Decir “los trabajos” en el contexto de la novela y de su realidad histórica es decir “los viajes” o “las peregrinaciones”. Es la peregrinación de dos amantes, Persiles y Sigismunda (llamados durante gran parte de la novela Periandro y Auristela), desde países muy lejanos (la novela empieza en tierras nórdicas) hasta Roma. Una peregrinación que en el panorama contrarreformista de la época a los lectores les sonaba como muy cristiana y muy trágica, pero que en realidad es una broma más, una trampa más de las miles que sembró Cervantes en su obra y en su vida. Ambos amantes, que se fingen hermanos ante los demás, viajan a Roma con el único objetivo de casarse y de gozarse mutuamente, es decir, de tener relaciones sexuales. Todo lo demás les importa muy poco, y mucho menos formar parte de un mundo cristiano y sacro en el que ni el propio autor creía. Es, por tanto, novela bizantina o de aventuras, y de las primeras y probablemente la más completa y perfecta que se ha escrito (teniendo en cuenta que El Quijote no es novela bizantina, sino que son casi todos los géneros de novelas juntos en un libro de libros), hasta el punto de que muchos reescriben el Persiles sin haberlo leído. En su viaje interminable conocerán a decenas de personajes con los que se cruzarán y compartirán parte de su peripecia, y todos ellos contarán su propia peripecia, en una suerte de retablo inmenso en el que te preguntas hasta donde puede llegar el genio cervantino en la representación de realidades alternativas, tiempos y espacios narrativos, voces y puntos de vista, un mosaico insuperable de tonos, réplicas y contrarréplicas que te apabulla y te pasa por encima hasta dejarte para el arrastre…

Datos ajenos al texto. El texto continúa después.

(* ===== verification/ExecGrows.v ===== *)
(** * Statements only add to a transaction

    Whatever a statement does, and however it ends, the snapshot of its
    transaction stays and the pages of pending updates only grow: what
    [tx_Revert] needs to undo it.  [stays tx m] says it of a computation [m];
    the tactic [stays] runs through the computation. *)

From S2P Require Import Prelude.
From S2P Require Import GoBytes.
From S2P Require Import KVSpec.
From S2P Require Import BTree.
From S2P Require Import Encode.
From S2P Require Import QLNode.
From S2P Require Import Eval.
From S2P Require Import Parser.
From S2P Require Import Schema.
From S2P Require Import KVTX.
From S2P Require Import KVView.
From S2P Require Import Table.
From S2P Require Import Exec.

Definition db_grows (tx tx' : DBTX) : Prop := grows (dt_kv tx) (dt_kv tx').

#[export] Instance db_grows_preorder : PreOrder db_grows.
Proof. split; unfold db_grows; [by intros tx|]. intros a b c H1 H2. by etransitivity. Qed.

(** Results that hold the transaction. *)
Class HasTX (A : Type) := tx_of : A -> DBTX.
#[export] Instance tx_self : HasTX DBTX := id.
#[export] Instance tx_pair {A B} `{HasTX A} : HasTX (A * B) := fun p => tx_of p.1.

Definition stays {A} `{HasTX A} (tx : DBTX) (m : res A) : Prop := forall a, m = Ok a -> db_grows tx (tx_of a).

Section rules.
Context {A B : Type} `{HasTX A} `{HasTX B} (tx : DBTX).

Lemma stays_Ok (a : A) : db_grows tx (tx_of a) -> stays tx (Ok a).
Proof using. by intros Ha _ [= <-]. Qed.

Lemma stays_Panic : stays tx (A := A) Panic.
Proof using. by intros a E. Qed.

Lemma stays_NoFuel : stays tx (A := A) NoFuel.
Proof using. by intros a E. Qed.

Lemma stays_bind (m : res A) (k : A -> res B) :
  stays tx m -> (forall a, db_grows tx (tx_of a) -> stays tx (k a)) -> stays tx (a ← m; k a).
Proof using.
  intros Hm Hk b (a & Ha & Hb)%res_bind_Ok. eapply Hk; eauto.
Qed.

Lemma stays_trans tx1 (m : res A) : db_grows tx tx1 -> stays tx1 m -> stays tx m.
Proof using. intros H1 H2 a E. etransitivity; [exact H1|by apply H2]. Qed.
End rules.

(** A step that does not involve the transaction, or only its lower half. *)
Lemma stays_pure {A B} `{HasTX B} tx (m : res A) (k : A -> res B) :
  (forall a, m = Ok a -> stays tx (k a)) -> stays tx (a ← m; k a).
Proof. intros Hk b (a & Ha & Hb)%res_bind_Ok. by eapply Hk. Qed.

Create HintDb stays.
Lemma grows_kv_Update depth file tx tx0 req kv req' r :
  tx_Update depth file (dt_kv tx0) req = Ok (kv, req', r) -> db_grows tx tx0 -> db_grows tx (set_kv tx0 kv).
Proof. intros E%tx_Update_grows H. etransitivity; [exact H|exact E]. Qed.

Lemma grows_kv_Del depth file tx tx0 req kv req' r :
  tx_Del depth file (dt_kv tx0) req = Ok (kv, req', r) -> db_grows tx tx0 -> db_grows tx (set_kv tx0 kv).
Proof. intros E%tx_Del_grows H. etransitivity; [exact H|exact E]. Qed.

Lemma grows_kv_Seek depth file tx tx0 k1 c1 k2 c2 kv it :
  tx_Seek depth file (dt_kv tx0) k1 c1 k2 c2 = Ok (kv, it) -> db_grows tx tx0 -> db_grows tx (set_kv tx0 kv).
Proof. intros E%tx_Seek_grows H. etransitivity; [exact H|exact E]. Qed.

Ltac stays_done := solve [
  match goal with
  | |- db_grows _ (tx_of _) => hnf
  | |- _ => idtac
  end;
  first [ assumption
        | match goal with H : db_grows _ _ |- _ => exact H end
        | reflexivity
        | eapply grows_kv_Update; [eassumption|]; (assumption || match goal with H : db_grows _ _ |- _ => exact H end)
        | eapply grows_kv_Del; [eassumption|]; (assumption || match goal with H : db_grows _ _ |- _ => exact H end)
        | eapply grows_kv_Seek; [eassumption|]; (assumption || match goal with H : db_grows _ _ |- _ => exact H end) ]].

#[export] Hint Extern 1 (db_grows _ _) => stays_done : stays.

Ltac stays_step :=
  match goal with
  | |- stays _ (Ok (match ?x with _ => _ end)) => destruct x eqn:?
  | |- stays _ (Ok _) => apply stays_Ok; stays_done
  | |- stays _ Panic => apply stays_Panic
  | |- stays _ NoFuel => apply stays_NoFuel
  | |- stays _ (mbind _ ?m) =>
      match type of m with
      | res ?A => let i := constr:(ltac:(typeclasses eauto) : HasTX A) in
          apply (stays_bind (H := i)); [|intros ? ?]
      | _ => apply stays_pure; intros ? ?
      end
  | |- stays _ (match ?x with _ => _ end) => destruct x eqn:?
  | |- stays _ _ => solve [eauto 2 with stays]
  end.

Ltac stays := repeat (first [progress cbv beta zeta | progress subst | stays_step]).

Section table.
Context (depth : nat) (file : bytes) (tx0 : DBTX).

(** [op] may be run in a transaction that has grown. *)
Lemma dbScan_stays tx tdef req : db_grows tx0 tx -> stays tx0 (dbScan depth file tx tdef req).
Proof using. intros H. unfold dbScan. stays. Qed.
Hint Resolve dbScan_stays : stays.

Lemma dbGet_with_stays deref tx tdef rec :
  (forall tx sc, db_grows tx0 tx -> stays tx0 (deref tx sc)) -> db_grows tx0 tx ->
  stays tx0 (dbGet_with depth file deref tx tdef rec).
Proof using. intros Hd H. unfold dbGet_with. stays. Qed.

Lemma sc_Deref_stays fuel tx sc : db_grows tx0 tx -> stays tx0 (sc_Deref depth file fuel tx sc).
Proof using.
  revert tx sc. induction fuel as [|fuel IH]; intros tx sc H; cbn [sc_Deref]; stays.
  by apply dbGet_with_stays.
Qed.

Lemma dbGet_stays tx tdef rec : db_grows tx0 tx -> stays tx0 (dbGet depth file tx tdef rec).
Proof using. intros H. apply dbGet_with_stays; [|done]. intros. by apply sc_Deref_stays. Qed.
Hint Resolve dbGet_stays : stays.

Lemma indexOp_stays tx tdef op rec : db_grows tx0 tx -> stays tx0 (indexOp depth file tx tdef op rec).
Proof using.
  unfold indexOp. generalize (length (td_Indexes tdef) - 1)%nat as n, 1 as i. intros n. revert tx.
  induction n as [|n IH]; intros tx i H; cbn [indexOp_loop]; stays.
Qed.
Hint Resolve indexOp_stays : stays.

Lemma dbUpdate_stays tx tdef req : db_grows tx0 tx -> stays tx0 (dbUpdate depth file tx tdef req).
Proof using. intros H. unfold dbUpdate. stays. Qed.
Hint Resolve dbUpdate_stays : stays.

Lemma dbDelete_stays tx tdef rec : db_grows tx0 tx -> stays tx0 (dbDelete depth file tx tdef rec).
Proof using. intros H. unfold dbDelete. stays. Qed.
Hint Resolve dbDelete_stays : stays.

Lemma getTableDef_stays tx name : db_grows tx0 tx -> stays tx0 (getTableDef depth file tx name).
Proof using. intros H. unfold getTableDef, getTableDefDB. stays. Qed.
Hint Resolve getTableDef_stays : stays.

Lemma DBTX_Set_stays tx table req : db_grows tx0 tx -> stays tx0 (DBTX_Set depth file tx table req).
Proof using. intros H. unfold DBTX_Set. stays. Qed.

Lemma DBTX_Delete_stays tx table rec : db_grows tx0 tx -> stays tx0 (DBTX_Delete depth file tx table rec).
Proof using. intros H. unfold DBTX_Delete. stays. Qed.

Lemma DBTX_Scan_stays tx table req : db_grows tx0 tx -> stays tx0 (DBTX_Scan depth file tx table req).
Proof using. intros H. unfold DBTX_Scan. stays. Qed.

Lemma TableNew_stays tx tdef : db_grows tx0 tx -> stays tx0 (TableNew depth file tx tdef).
Proof using. intros H. unfold TableNew. stays. Qed.
End table.
#[export] Hint Resolve getTableDef_stays DBTX_Set_stays DBTX_Delete_stays DBTX_Scan_stays TableNew_stays : stays.

(** ** Statements *)

Section exec.
Context (depth : nat) (file : bytes) (rows : nat) (tx0 : DBTX).

Lemma Deref_stays tx sc : db_grows tx0 tx -> stays tx0 (rs_Deref (RowSource := table_source depth file) tx sc).
Proof using. intros H. by apply sc_Deref_stays. Qed.
Hint Resolve Deref_stays : stays.

Lemma scan_Next_stays fuel tx iter :
  db_grows tx0 tx -> stays tx0 (scan_Next (H := table_source depth file) fuel tx iter).
Proof using.
  intros H. unfold scan_Next. stays. clear Heqb. revert tx iter H. induction fuel as [|fuel IH]; intros tx iter H; cbn [scan_next_loop];
    unfold pull; stays.
Qed.
Hint Resolve scan_Next_stays : stays.

Lemma execScan_stays tx req : db_grows tx0 tx -> stays tx0 (execScan depth file rows tx req).
Proof using. intros H. unfold execScan. stays. Qed.
Hint Resolve execScan_stays : stays.

Lemma insert_loop_stays tx table mode names values added updated :
  db_grows tx0 tx -> stays tx0 (insert_loop depth file tx table mode names values added updated).
Proof using.
  revert tx added updated. induction values as [|exprs values IH]; intros tx added updated H; cbn [insert_loop]; stays.
Qed.
Hint Resolve insert_loop_stays : stays.

Lemma update_loop_stays n tx tdef req records updated :
  db_grows tx0 tx -> stays tx0 (update_loop depth file rows n tx tdef req records updated).
Proof using. revert tx records updated. induction n as [|n IH]; intros tx records updated H; cbn [update_loop]; stays. Qed.
Hint Resolve update_loop_stays : stays.

Lemma delete_loop_stays n tx tdef table records deleted :
  db_grows tx0 tx -> stays tx0 (delete_loop depth file rows n tx tdef table records deleted).
Proof using. revert tx records deleted. induction n as [|n IH]; intros tx records deleted H; cbn [delete_loop]; stays. Qed.
Hint Resolve delete_loop_stays : stays.

Lemma run_stmt_stays tx stmt : db_grows tx0 tx -> stays tx0 (run_stmt depth file rows tx stmt).
Proof using.
  intros H. unfold run_stmt, execSelect, execInsert, execUpdate, execDelete. destruct stmt; stays.
Qed.
End exec.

Después de leer el Persiles te lees por ejemplo ‘Nuestra señora de París’ de Hugo, y tienes la sensación de haber bajado no varios peldaños, sino un tobogán gigante hasta la medianía más absoluta. No exagero ni por un segundo. La persuasión, la belleza inefable de los diálogos y las situaciones y las soluciones narrativas cervantinas, quedan sustituidas por la habilidad de los escritores más renombrados del dieciocho o diecinueve, que a su lado parecen meros malabaristas comparados con el prestidigitador más grande de todos los tiempos. Incluso leyendo las tan alabadas obras shakesperianas, en las que el llamado baro de Avón hace gala de toda su superchería y de toda su engolada palabrería, percibes que nos han engañado, que la crítica histórica no ha estado (casi nunca está) a la altura de las circunstancias, porque para verborrea y diálogos y monólogos insuperables los de Cervantes, para pasión literaria la de este hombre que aún olvidado e ignorado por sus pares, aún en la sombra de la muerte próxima, se entregó a la creación de esta novela genial que todo el mundo ha leído aunque no quiera ni le interese leerla, porque en ella se encuentra el ADN de todas las novelas de aventuras, de todas las grandes sagas que estuvieron por venir, y es que este hombre irrepetible, incluso en su lecho de muerte, o por mejor decir, incluso ya en la tumba, dio las lecciones literarias definitivas a las letras occidentales, y cuatrocientos años después todavía nos estamos enterando de lo que hizo.